BE: Gurbrü, Stadt Bern, Worb, Richigen, Langnau i.E., Psychiatrische Klinik Münsingen FR: Fräschels, Kerzers NL: Amsterdam D: Lörrach, Frankfurt a.M.

16. September 2025

Schnapsdrosseln

Sabine Trinkaus: Schnapsdrosseln,
Emons, Köln, 2013
Eigentlich will sich Jupp Nettekoven etwas Gutes tun, als er durch das lauschige Naturschutzgebiet am Stadtrand geht. Leider hat er die Rechnung ohne Dackel Pollux gemacht, denn der führt ihn geradewegs zu einer Leiche am Bachufer. Bernd Nolden wurde erschlagen, sein ehemaliger Freund und Geschäftspartner ist auf der Flucht. Der Fall scheint klar. Und eigentlich hat Britta Brandner ohnehin die Nase voll vom Ermitteln.

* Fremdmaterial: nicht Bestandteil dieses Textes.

(* ===== verification/Metadata.v ===== *)
(** * Metadata.v: request metadata in contexts ([src/pkg/metadata])

    The two values the package keeps in a [context.Context].  A Go map may be nil:
    a [Metadata] is an option.  Maps are copied before they are written to, so
    they are modelled by value. *)
From S2P Require Import Prelude.

(** A [Metadata]; [None] is the nil map. *)
Abbreviation Metadata := (option (gmap string string)) (only parsing).

Record Header : Type := MkHeader {
  h_RemoteID : string;
  h_SentAt : Z;
  h_Metadata : Metadata
}.

Record ctxMD : Type := MkCtxMD {
  cm_md : Metadata;
  cm_added : list (list string)
}.

(** The values of a context under the package's two keys. *)
Record md_context : Type := MkContext {
  ctx_header : option Header;
  ctx_metadata : option ctxMD
}.

Definition background : md_context := MkContext None None.

Definition NewContextWithIncomingHeader (ctx : md_context) (head : Header) : md_context :=
  MkContext (Some head) (ctx_metadata ctx).

(** The header handed out holds a copy of the map. *)
Definition IncomingHeader (ctx : md_context) : option Header :=
  head ← ctx_header ctx;
  Some (MkHeader (h_RemoteID head) (h_SentAt head) (h_Metadata head)).

Definition NewContextWithOutgoingMetadata (ctx : md_context) (md : Metadata) : md_context :=
  MkContext (ctx_header ctx) (Some (MkCtxMD md [])).

(** [len(md) == 0], of a nil map too. *)
Definition md_empty (md : Metadata) : bool := bool_decide (default ∅ md = ∅).

Definition WithOutgoingMetadata (ctx : md_context) (md : Metadata) : md_context :=
  if md_empty md then ctx
  else
    let m := default (MkCtxMD None []) (ctx_metadata ctx) in
    let m' :=
      match cm_md m with
      | Some old => MkCtxMD (Some (default ∅ md ∪ old)) (cm_added m)
      | None => MkCtxMD md (cm_added m)
      end in
    MkContext (ctx_header ctx) (Some m').

Definition AppendMetadataToOutgoingContext (ctx : md_context) (kv : list string) : md_context :=
  match kv with
  | [] => ctx
  | _ =>
      let md :=
        match ctx_metadata ctx with
        | Some (MkCtxMD (Some md) added) => MkCtxMD (Some md) added
        | _ => MkCtxMD (Some ∅) []
        end in
      MkContext (ctx_header ctx) (Some (MkCtxMD (cm_md md) (cm_added md ++ [kv])))
  end.

(** [for i := 1; i < len(a); i += 2 { clone[a[i-1]] = a[i] }]; a write to a nil map
    panics ([None]). *)
Fixpoint add_pairs (clone : Metadata) (a : list string) : option Metadata :=
  match a with
  | k :: v :: a =>
      match clone with
      | None => None
      | Some m => add_pairs (Some (<[k := v]> m)) a
      end
  | _ => Some clone
  end.

(** [None]: the panic; [Some None]: a nil map. *)
Definition OutgoingContextMetadata (ctx : md_context) : option Metadata :=
  match ctx_metadata ctx with
  | None => Some None
  | Some md => foldl (λ clone a, c ← clone; add_pairs c a) (Some (cm_md md)) (cm_added md)
  end.

(** ** Building contexts *)

(** The operations that set outgoing metadata. *)
Inductive md_op : Type :=
| OpNew (md : Metadata)
| OpWith (md : Metadata)
| OpAppend (kv : list string).

Definition apply_op (ctx : md_context) (op : md_op) : md_context :=
  match op with
  | OpNew md => NewContextWithOutgoingMetadata ctx md
  | OpWith md => WithOutgoingMetadata ctx md
  | OpAppend kv => AppendMetadataToOutgoingContext ctx kv
  end.

Definition build (ops : list md_op) : md_context := foldl apply_op background ops.

(** The value the appended pairs give a key: that of the last pair with the key. *)
Fixpoint last_pair (k : string) (a : list string) : option string :=
  match a with
  | k' :: v :: a =>
      match last_pair k a with
      | Some w => Some w
      | None => if bool_decide (k' = k) then Some v else None
      end
  | _ => None
  end.

Fixpoint last_added (k : string) (added : list (list string)) : option string :=
  match added with
  | [] => None
  | a :: added =>
      match last_added k added with
      | Some w => Some w
      | None => last_pair k a
      end
  end.

(** ** Lemmas *)

Section metadata_lemmas.

(** Pairs are only ever added over a map that is there. *)
Definition md_ok (ctx : md_context) : Prop :=
  ∀ m, ctx_metadata ctx = Some m → cm_md m = None → cm_added m = [].

Lemma apply_op_ok ctx op : md_ok ctx → md_ok (apply_op ctx op).
Proof.
  intros Hok. destruct op as [md|md|kv]; simpl.
  - intros m [= <-]. done.
  - unfold WithOutgoingMetadata, md_empty. case_bool_decide as He; [done|].
    destruct md as [md|]; [|done]. intros m [= <-]. destruct (cm_md (default _ _)); simpl; congruence.
  - destruct kv as [|k kv]; [done|]. simpl. intros m [= <-]. simpl.
    by destruct (ctx_metadata ctx) as [[[md|] added]|].
Qed.

Lemma build_ok ops : md_ok (build ops).
Proof.
  unfold build. assert (Hb : md_ok background) by done. revert Hb. generalize background.
  induction ops as [|op ops IH]; intros ctx Hctx; simpl; [done|]. by apply IH, apply_op_ok.
Qed.

Lemma add_pairs_lookup m a : ∃ m', add_pairs (Some m) a = Some (Some m') ∧
  ∀ k, m' !! k = match last_pair k a with Some v => Some v | None => m !! k end.
Proof.
  revert m. induction a as [a IH] using (induction_ltof1 _ (@length string)).
  unfold ltof in IH. intros m. destruct a as [|x [|v a]]; [exists m; by split; intros..|].
  destruct (IH a ltac:(simpl; lia) (<[x := v]> m)) as (m' & Hm' & Hl).
  exists m'. split; [done|]. intros k. rewrite Hl. simpl.
  destruct (last_pair k a); [done|]. rewrite lookup_insert. by case_decide; case_bool_decide.
Qed.

Lemma add_all_lookup m added :
  ∃ m', foldl (λ clone a, c ← clone; add_pairs c a) (Some (Some m)) added = Some (Some m') ∧
  ∀ k, m' !! k = match last_added k added with Some v => Some v | None => m !! k end.
Proof.
  revert m. induction added as [|a added IH]; intros m; simpl; [exists m; by split; intros|].
  destruct (add_pairs_lookup m a) as (m1 & -> & H1).
  destruct (IH m1) as (m' & -> & H'). exists m'. split; [done|].
  intros k. rewrite H', H1. by destruct (last_added k added).
Qed.

Lemma last_added_app k l1 l2 :
  last_added k (l1 ++ l2) = match last_added k l2 with Some v => Some v | None => last_added k l1 end.
Proof.
  induction l1 as [|a l1 IH]; simpl; [by destruct (last_added k l2)|].
  rewrite IH. by destruct (last_added k l2).
Qed.
End metadata_lemmas.

#[export] Hint Resolve build_ok apply_op_ok : psrpc.

(** [OutgoingContextMetadata] never writes to a nil map: on every context made
    by the package's operations it returns, and the map it returns gives each key
    the value of the last pair appended for it, or else its value in the map set. *)
Theorem outgoing_metadata_total (ops : list md_op) :
  ∃ md, OutgoingContextMetadata (build ops) = Some md ∧
    ∀ k, default ∅ md !! k =
      m ← ctx_metadata (build ops);
      match last_added k (cm_added m) with
      | Some v => Some v
      | None => default ∅ (cm_md m) !! k
      end.
Proof.
  pose proof (build_ok ops) as Hok. unfold OutgoingContextMetadata, md_ok in *.
  destruct (ctx_metadata (build ops)) as [[[md|] added]|]; simpl.
  - destruct (add_all_lookup md added) as (m' & -> & Hl). exists (Some m'). split; [done|].
    intros k. rewrite Hl. by destruct (last_added k added).
  - specialize (Hok _ eq_refl eq_refl). simpl in Hok. subst added. exists None.
    by split.
  - exists None. split; [done|]. intros k. apply lookup_empty.
Qed.

(** An appended pair outlives every later [WithOutgoingMetadata]: whatever
    context the pair was appended to and whatever maps are added afterwards, the
    outgoing metadata has the appended value, so a later value for the same key is
    lost. *)
Theorem appended_value_shadows (ops : list md_op) (k v : string) (mds : list Metadata) :
  ∃ m, OutgoingContextMetadata (build (ops ++ OpAppend [k; v] :: (OpWith <$> mds))) = Some (Some m) ∧
    m !! k = Some v.
Proof.
  assert (Hl : ∃ md added, ctx_metadata (build (ops ++ OpAppend [k; v] :: (OpWith <$> mds))) =
    Some (MkCtxMD (Some md) (added ++ [[k; v]]))).
  { unfold build. rewrite foldl_app. cbn [foldl apply_op]. generalize (foldl apply_op background ops). intros ctx.
    assert (Ha : ∃ md added, ctx_metadata (AppendMetadataToOutgoingContext ctx [k; v]) =
      Some (MkCtxMD (Some md) (added ++ [[k; v]]))).
    { simpl. destruct (ctx_metadata ctx) as [[[md|] added]|]; simpl; eauto; by exists ∅, []. }
    revert Ha. generalize (AppendMetadataToOutgoingContext ctx [k; v]).
    induction mds as [|md mds IH]; intros c Hc; [exact Hc|]. cbn [fmap list_fmap foldl apply_op]. apply IH.
    destruct Hc as (old & added & Hc). unfold WithOutgoingMetadata. case_match; [by eauto|].
    simpl. rewrite Hc. simpl. eauto. }
  destruct Hl as (md & added & Hctx). unfold OutgoingContextMetadata. rewrite Hctx. simpl.
  destruct (add_all_lookup md (added ++ [[k; v]])) as (m & -> & Hm). exists m. split; [done|].
  rewrite Hm, last_added_app. simpl. by rewrite bool_decide_eq_true_2.
Qed.

(** The same on a concrete context: the later value ["new"] is not sent. *)
Example with_after_append :
  OutgoingContextMetadata (WithOutgoingMetadata
    (AppendMetadataToOutgoingContext background ["key"; "old"]) (Some {["key" := "new"]}))
  = Some (Some {["key" := "old"]}).
Proof. vm_compute. reflexivity. Qed.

Trotzdem finden sie sich mit Bulldogge Louis unversehens in Undercover- Mission wieder. Sie ahnt nicht, dass sie damit Teil eines gefährlichen Spiels wird, das mit Noldens Tod gerade erst begonnen hat.

Krumme Hunde und schräge Vögel, chaotische Liebesbeziehungen und mörderischer Hass – ein Kriminalroman voller Witz, Spannung und Tiefgang. (Klappentext)

Zum Begriff «Schnapsdrossel»
Schnapsdrossel ist eine scherzhafte Bezeichnung für einen Schnapstrinker oder Alkoholiker. Auch ein Mensch, der für ein paar Schnäpse Verdächtige oder Täter verrät, wird als Schnapsdrossel bezeichnet. Der Begriff wurde vermutlich im späten 19. Jahrhundert gebildet. Schnaps entstand bereits im 18. Jahrhundert aus dem gleichlautenden niederdeutschen Wort für «Schluck». Mit Drossel ist nicht der Singvogel Drossel gemeint, sondern die Kehle, für die früher Drossel ein geläufiges Wort war (erhalten in erdrosseln). Einer anderen, wohl falschen Erklärung nach soll der Begriff dem Namen der Wacholderdrossel nachgeahmt sein. Eine vergleichbare Bezeichnung mit derselben Bedeutung ist Schluckspecht.